A finales de los años 50 y durante toda la década de los 60´s, el mundo fue testigo del vertiginoso ascenso del LSD como estupefaciente, especialmente en Estados Unidos. Lo que en un principio representó una alegría para su inventor —Albert Hofmann— y para el sector farmacéutico y médico, pronto se transformó en un fenómeno social desbordado e impredecible.[2] De forma paralela, el gobierno del presidente norteamericano Richard Nixon impulsó la llamada “guerra contra las drogas”, lo que no solo prohibió su consumo, sino que también frenó drásticamente la investigación científica sobre psicodélicos y su avance en el ámbito de la propiedad industrial durante varias décadas.[3]En medio de esta cruzada política y mediática, Hofmann y el laboratorio Sandoz —quienes veían en el LSD el fruto de años de dedicación científica— quedaron atrapados en una oleada de controversias, alejando a la sustancia de su propósito original.[4]

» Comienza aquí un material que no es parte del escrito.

Lemma surplus_finite a :
  finite (fadd (fneg (effectiveGridW a)) (currentBatteryW a)) = true ->
  wf (effectiveChargeSurplusW a) /\ rank (effectiveChargeSurplusW a) = 0 /\
  le_rel (of_Z 0) (effectiveChargeSurplusW a).
Proof.
  unfold effectiveChargeSurplusW. cbv zeta. intros F. apply finite_iff in F.
  set (w := fadd _ _) in *. assert (Ww : wf w) by apply fadd_wf. clearbody w.
  destruct (flt w (of_Z 0)) eqn:E.
  - split_and!; [apply of_Z_wf|apply of_Z_rank; lia|apply of_Z_mono; lia].
  - split_and!; [exact Ww|exact F|]. apply flt_false; [exact E|f64_nn|f64_nn].
Qed.

Lemma reserve_in_use a :
  evCanUseReserve a = true -> rank (evReserveRemaining a) = 0 ->
  flt (of_Z 0) (evReserveRemaining a) = true /\
  (evActive a = false -> le_rel (evReserveRemaining a) (effectiveChargeSurplusW a)).
Proof.
  unfold evCanUseReserve. intros Eu R3.
  destruct (fle (evReserveRemaining a) (of_Z 0)) eqn:E; [discriminate|]. split.
  - clear - E R3. f64_lia.
  - intros Ha. rewrite Ha in Eu. cbn [orb] in Eu. now apply fle_iff in Eu.
Qed.

(** ** Properties *)

(** An executed command never contradicts the plan. In a planner mode that
    follows the plan's sign, the fleet never ends a tick charging by more than
    100 W against a discharge slot, nor discharging by more than 100 W against
    a charge slot: such a tick is idle, and every other tick's commands pass
    unchanged. *)
Theorem sign_floor_follows_plan (targets : list DispatchTarget) (s : Site) (now : Time) :
  IsPlannerMode (sMode s) = true -> sMode s <> ModePlannerSelf ->
  let out := applyPlanSignFloor targets s now in
  (planSignIntent s now = -1 -> flt idleBand (sumTargets out) = false) /\
  (planSignIntent s now = 1 -> flt (sumTargets out) (fneg idleBand) = false) /\
  (out = targets \/ out = setW (of_Z 0) <$> targets).
Proof.
  intros Hm Hs out. unfold out, applyPlanSignFloor. rewrite Hm. unfold isMode.
  rewrite bool_decide_false by exact Hs. rewrite !orb_false_r.
  assert (Z1 : flt idleBand (of_Z 0) = false) by (vm_compute; reflexivity).
  assert (Z2 : flt (of_Z 0) (fneg idleBand) = false) by (vm_compute; reflexivity).
  destruct targets as [|t ts]; [cbn [length Nat.eqb orb]; unfold sumTargets; cbn; auto|].
  cbn [length Nat.eqb orb]. set (targets := t :: ts). set (w := sumTargets targets).
  pose proof (sumTargets_zeroed targets) as Z0. set (z := setW (of_Z 0) <$> targets) in *. clearbody z.
  assert (B1 : flt (fabs w) idleBand = true -> flt idleBand w = false /\ flt w (fneg idleBand) = false).
  { unfold idleBand. clear. intros H. split; f64_lia. }
  destruct (planSignIntent s now =? 0) eqn:E0; [apply Z.eqb_eq in E0; rewrite E0; split_and!; auto; lia|].
  destruct (flt (fabs w) idleBand) eqn:Eb.
  { destruct (B1 eq_refl). auto. }
  destruct (flt idleBand w) eqn:E1.
  - change (1 =? 0) with false. cbn [orb]. destruct (1 =? planSignIntent s now) eqn:E2.
    + apply Z.eqb_eq in E2. rewrite <- E2. split_and!; [lia| |auto].
      intros _. fold targets. fold w. apply le_flt_false, (le_rel_trans _ idleBand); [|now apply flt_le].
      apply fle_iff. vm_compute. reflexivity.
    + cbv iota. rewrite Z0. auto.
  - destruct (flt w (fneg idleBand)) eqn:E2.
    + change (-1 =? 0) with false. cbn [orb]. destruct (-1 =? planSignIntent s now) eqn:E3.
      * apply Z.eqb_eq in E3. rewrite <- E3. split_and!; auto. lia.
      * cbv iota. rewrite Z0. auto.
    + cbn [Z.eqb orb]. fold targets. fold w. auto.
Qed.

(** The chargers' demands kept for the fuse are one entry per charger,
    each finite and positive, and none below a valid demand that charger made
    in this tick. *)
Theorem ev_demands_merged (demands : list FuseDemand) :
  let kept := SetEVFuseDemands demands in
  NoDup (driverName <$> kept) /\ Forall demand_ok kept /\
  Forall (fun d => fdDriver d <> ""%string -> finite (fdPowerW d) = true ->
            flt (of_Z 0) (fdPowerW d) = true -> atLeast (fdDriver d) (fdPowerW d) kept) demands.
Proof.
  cbv zeta. induction demands as [|d ds IH] using rev_ind.
  { split_and!; constructor. }
  destruct IH as (N & O & A). rewrite SetEVFuseDemands_snoc.
  destruct (bool_decide (fdDriver d = ""%string) || negb (finite (fdPowerW d)) ||
            fle (fdPowerW d) (of_Z 0)) eqn:E.
  - split_and!; [exact N|exact O|]. apply Forall_app. split; [exact A|].
    constructor; [|constructor]. intros H1 H2 H3. exfalso.
    rewrite (bool_decide_false _ H1), H2 in E. cbn [negb orb] in E.
    apply fle_iff in E. exact (flt_le_contra _ _ H3 E).
  - apply orb_false_iff in E as [E E3]. apply orb_false_iff in E as [E1 E2].
    apply negb_false_iff in E2. apply bool_decide_eq_false in E1.
    set (m := mkDemand (fdDriver d) (fdPowerW d) (demandPhase (fdPhaseMode d))).
    assert (Hm : demand_ok m).
    { split; [exact E2|]. cbn [powerW m]. apply finite_iff in E2.
      clear - E2 E3. f64_lia. }
    split_and!; [now apply NoDup_mergeDemand|now apply mergeDemand_ok|].
    apply Forall_app. split.
    + eapply Forall_impl; [exact A|]. cbn. intros x Hx H1 H2 H3.
      apply mergeDemand_atLeast; auto.
    + constructor; [|constructor]. intros _ _ _. apply mergeDemand_atLeast; auto.
Qed.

A pesar de lo anterior, y más allá de los estigmas que históricamente han rodeado a estas sustancias, los psicodélicos —como el LSD— han demostrado un notable potencial para la investigación científica, particularmente, con fines terapéuticos en el tratamiento de enfermedades mentales como la depresión o la ansiedad.[5] Esto ha derivado en un creciente interés por parte de laboratorios, universidades y empresas biotecnológicas, generando nuevas dinámicas en torno a su investigación, uso ético y, por supuesto, su protección mediante patentes.

Ahora bien, para abordar adecuadamente el debate y avance contemporáneo en torno a las patentes sobre psicodélicos, es necesario retroceder al momento en que el LSD fue descubierto y protegido por primera vez. Esta mirada retrospectiva, además, permite contextualizar el reciente auge de solicitudes de patentes con fines terapéuticos que, desde 2014[6], han cobrado fuerza y hoy son objeto de análisis en diversas bases de datos especializadas.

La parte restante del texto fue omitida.